5.4. Ablation Study (RQ3)

To answer RQ3, we conduct an ablation study to investigate the effects of different modules and graph augmentation methods on social bot detection. Specifically, we build three ablation models: w/o Sup, w/o Neg, and CE, developed through self-supervised contrastive learning, removal of negative information aggregation, and cross-entropy loss. We also evaluate four graph augmentation methods: CNS, Edge Adding (EA), ER, and Feature Masking (FM). The results on TwiBot-20 and TwiBot-22 are shown in Table 5.

Compared to BotSCL, w/o Sup shows significant performance degradation, indicating that self-supervised methods struggle to aggregate similar or dissimilar information during message passing without labeled signals. The w/o Neg variant, using the softmax function for attention coefficients, aggregates similar information from neighbors but still performs well due to supervised contrastive learning, which limits aggregation from heterophilic neighbors. The CE variant suffers a notable performance drop, as cross-entropy loss focuses on classification, ignoring exceptional cases.

Additionally, different graph augmentation methods appear to have little impact on model performance, except for CNS and ER which are employed by BotSCL and show better performance. Under supervised conditions, CNS plays a crucial role in generating category-invariant representations. Among these different graph augmentation methods, CNS and ER, which BotSCL adopts, demonstrate better performance comparatively. FM and EA may potentially disrupt node feature information to some extent or introduce new noise.

5.5. Sensitive Analysis (RQ4)

To answer RQ4, we evaluate the performance of BotSCL with regards to hyperparameters λ{1}\lambda^{\{1\}} and λ{2}\lambda^{\{2\}}, as we employ two layers of information aggregation. We keep the other parameters in the model unchanged and control the two parameters ranging from 0.1 to 1.0 with a step size of 0.1. The experimental results on TwiBot-20 and TwiBot-22 are shown in Figure 4a and Figure 4b, respectively.

From Figure 4, we can clearly observe that as the hyperparameters λ{1}\lambda^{\{1\}} and λ{2}\lambda^{\{2\}} increase, the accuracy of the model on both TwiBot-20 and TwiBot-22 gradually improves. Especially when both hyperparameters are set to 1, the model exhibits the strongest classification ability. This implies that in social bot detection, preserving the information of individual nodes is crucial for classification. Furthermore, we have found that BotSCL achieves similar performance when hyperparameters λ{1}\lambda^{\{1\}} and λ{2}\lambda^{\{2\}} have symmetric values. This could be because when they are set to symmetric values, their product remains the same, and the preservation of self-feature weights is equivalent after two layers of information aggregation. From Figure 4b, it can be observed that as the hyperparameter decreases to 0.8, there is a significant drop in accuracy on TwiBot-22. On the other hand, on TwiBot-20, this decrease is more gradual, and a steep drop is only observed when the hyperparameter decreases to nearly 0.4. Compared to TwiBot-20, TwiBot-22 includes labels for all nodes and suffers from the class imbalance issue, where the number of instances for each class is uneven. If the weights assigned to the original information are relatively small, the representation of the ego node is susceptible to being overwhelmed by neighbor information.

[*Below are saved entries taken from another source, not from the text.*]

(* ===== verification/ElfLoad.v ===== *)
(** * The ELF loader on the kernel

    [elf_load] composes the physical pages, the page tables of a process, the
    heap and the lists. With room in the heap for its records it builds
    exactly the memory that [ElfFile] reads off the file, or leaves the
    address space as empty as it was. *)

From S2P Require Import Prelude Layout Bitmap Machine Pmm DList CString Ram Words Paging PagingSpec Vam Vmm Heap HeapSpec HeapRoom HeapSupply TaskSpace Task Sync Fs Console ConsoleSpec Kernel Printing Elf ElfFile ElfPages.

(** ** The part of the kernel that the loader uses *)

Section State.
Context (k0 : kernel).
Implicit Types (h : heap) (m : machine) (ln : gmap link (list_node link)) (ld : gmap Z Z).

(** [k0] with this heap, machine, list nodes and records. *)
Definition loader h m ln ld : kernel :=
  Kernel (HeapWorld h m) (k_vam k0) (k_sched k0) (k_owners k0) (k_counts k0) (k_fs k0) (k_files k0) (k_table k0) ln
    (k_processes k0) (k_stacks k0) ld (k_descs k0) (next_pid k0) (next_tid k0) (k_console k0).

Lemma wp_loader_machine {A} (c : M machine A) h m ln ld (Q : A -> kernel -> Prop) :
  wp c (fun a m' => Q a (loader h m' ln ld)) m -> wp (machine_op c) Q (loader h m ln ld).
Proof. intros H. by apply wp_zoom. Qed.

Lemma wp_loader_pmm {A} (c : M pmm_world A) h m ln ld (Q : A -> kernel -> Prop) :
  wp (zoom pmm_world_l c) (fun a m' => Q a (loader h m' ln ld)) m -> wp (pmm_op c) Q (loader h m ln ld).
Proof. intros H. unfold pmm_op, wp, zoom in *. cbn in *. by destruct (c (m_pmm m)). Qed.

Lemma wp_loader_image {A} (c : M ram A) h m ln ld (Q : A -> kernel -> Prop) :
  wp c (fun a r => Q a (loader h (with_ram r m) ln ld)) (m_ram m) -> wp (image_op c) Q (loader h m ln ld).
Proof. intros H. by apply wp_loader_machine, wp_ram. Qed.

Lemma wp_loader_heap {A} (c : M (heap_world machine) A) h m ln ld (Q : A -> kernel -> Prop) :
  wp c (fun a w => Q a (loader (the_heap w) (the_supply w) ln ld)) (HeapWorld h m) -> wp (heap_op c) Q (loader h m ln ld).
Proof.
  intros H. apply wp_zoom. eapply wp_mono; [exact H|]. intros a [h' m'] HQ. exact HQ.
Qed.

Lemma wp_loader_link {A} (c : M (gmap link (list_node link)) A) h m ln ld (Q : A -> kernel -> Prop) :
  wp c (fun a ln' => Q a (loader h m ln' ld)) ln -> wp (link_op c) Q (loader h m ln ld).
Proof. intros H. by apply wp_zoom. Qed.

Lemma wp_new_link n h m ln ld (Q : unit -> kernel -> Prop) :
  Q tt (loader h m (<[n := Node None None]> ln) ld) -> wp (new_link n) Q (loader h m ln ld).
Proof. done. Qed.

Lemma wp_drop_link n h m ln ld (Q : unit -> kernel -> Prop) :
  Q tt (loader h m (delete n ln) ld) -> wp (drop_link n) Q (loader h m ln ld).
Proof. done. Qed.

Lemma wp_store_loaded a v h m ln ld (Q : unit -> kernel -> Prop) :
  Q tt (loader h m ln (<[a := v]> ld)) -> wp (store k_loaded_l a v) Q (loader h m ln ld).
Proof. done. Qed.

Lemma wp_discard_loaded a h m ln ld (Q : unit -> kernel -> Prop) :
  Q tt (loader h m ln (delete a ld)) -> wp (discard k_loaded_l a) Q (loader h m ln ld).
Proof. done. Qed.

Lemma wp_fetch_loaded a v h m ln ld (Q : Z -> kernel -> Prop) :
  ld !! a = Some v -> Q v (loader h m ln ld) -> wp (fetch k_loaded_l a) Q (loader h m ln ld).
Proof. intros E HQ. unfold fetch. apply wp_bind, wp_gets. by apply (wp_require _ _ _ _ v). Qed.

Lemma wp_loader_print l scr h m ln ld (Q : unit -> kernel -> Prop) :
  shows (k_console k0) scr ->
  (forall s, shows s (type_text l scr) ->
     Q tt (Kernel (HeapWorld h m) (k_vam k0) (k_sched k0) (k_owners k0) (k_counts k0) (k_fs k0) (k_files k0) (k_table k0) ln
       (k_processes k0) (k_stacks k0) ld (k_descs k0) (next_pid k0) (next_tid k0) s)) ->
  wp (print_text l) Q (loader h m ln ld).
Proof.
  intros Hs HQ. rewrite <- (on_screen_id (loader h m ln ld)). apply (wp_print_text _ _ _ _ _ Hs). intros s H _. exact (HQ s H).
Qed.
End State.

(** With another screen. *)
Lemma wp_loader_says k0 l scr h m ln ld (Q : unit -> kernel -> Prop) :
  shows (k_console k0) scr -> (forall s, shows s (type_text l scr) -> Q tt (loader (on_screen s k0) h m ln ld)) ->
  wp (print_text l) Q (loader k0 h m ln ld).
Proof. intros Hs HQ. by apply (wp_loader_print k0 l scr). Qed.

(** Room in the heap for [n] more records. *)
Definition records_room (n : Z) (h : heap) (m : machine) : Prop := n <= 0 \/ has_room (HeapWorld h m) (32 * n - 16).

(** ** The records *)

Section Loaded.
Context (kd d : Z) (k0 : kernel) (u0 : list (Z * Z)) (bs : list Z).
Implicit Types (h : heap) (m : machine) (ln : gmap link (list_node link)) (ld : gmap Z Z) (L : list page_rec) (p : page_rec).

Let m0 : machine := the_supply (k_heap k0).
Let h0 : heap := the_heap (k_heap k0).

(** The blocks of the heap, the list and the contents of its nodes. The heap
    is described at the machine the loader started on; its own pages do not
    change. *)
Record records L h ln ld : Prop := {
  rc_heap : exists u, heap_at h m0 u /\ u.*1 ≡ₚ (lp_node <$> L) ++ u0.*1;
  rc_end : heap_end h = heap_end h0;
  rc_list : is_list ln LoadedHead (LoadedNode <$> (lp_node <$> L));
  rc_rest : forall x, (x <> LoadedHead) -> (forall a, x <> LoadedNode a) -> ln !! x = k_links k0 !! x;
  rc_store : Forall (fun p => ld !! lp_node p = Some (lp_page p)) L;
}.
Context (Hspace : task_space kd d m0) (Hheap : heap_at h0 m0 u0).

Overall, regardless of the variations in hyperparameters, the accuracy changes within the range of 0.04 for TwiBot-20 and within the range of 0.01 for TwiBot-22. This indicates that BotSCL is not highly sensitive to hyperparameters λ{1}\lambda^{\{1\}} and λ{2}\lambda^{\{2\}}, although the hyperparameters do have some impact on the model’s performance.

5.6. Visualization (RQ5)

To answer RQ5, we visualize node representations obtained from six different models, including GCN, FAGCN, BotRGCN, RGT, DGI, and our method BotSCL. Due to the larger scale of TwiBot-22, it is more representative of real-world social networks. Therefore, we take it as an example for visualization. First, we obtain node representations for each model using the same implementation method as in the comparison experiments. Then, we employ the t-SNE (Van der Maaten and Hinton, 2008) to reduce the dimensionality of the representations to 2D space for visualization purposes. To facilitate better observation, we randomly select 1000 human nodes and 1000 bot nodes from the test set for visualization. The visualization results of these 6 models are shown in Figure 5.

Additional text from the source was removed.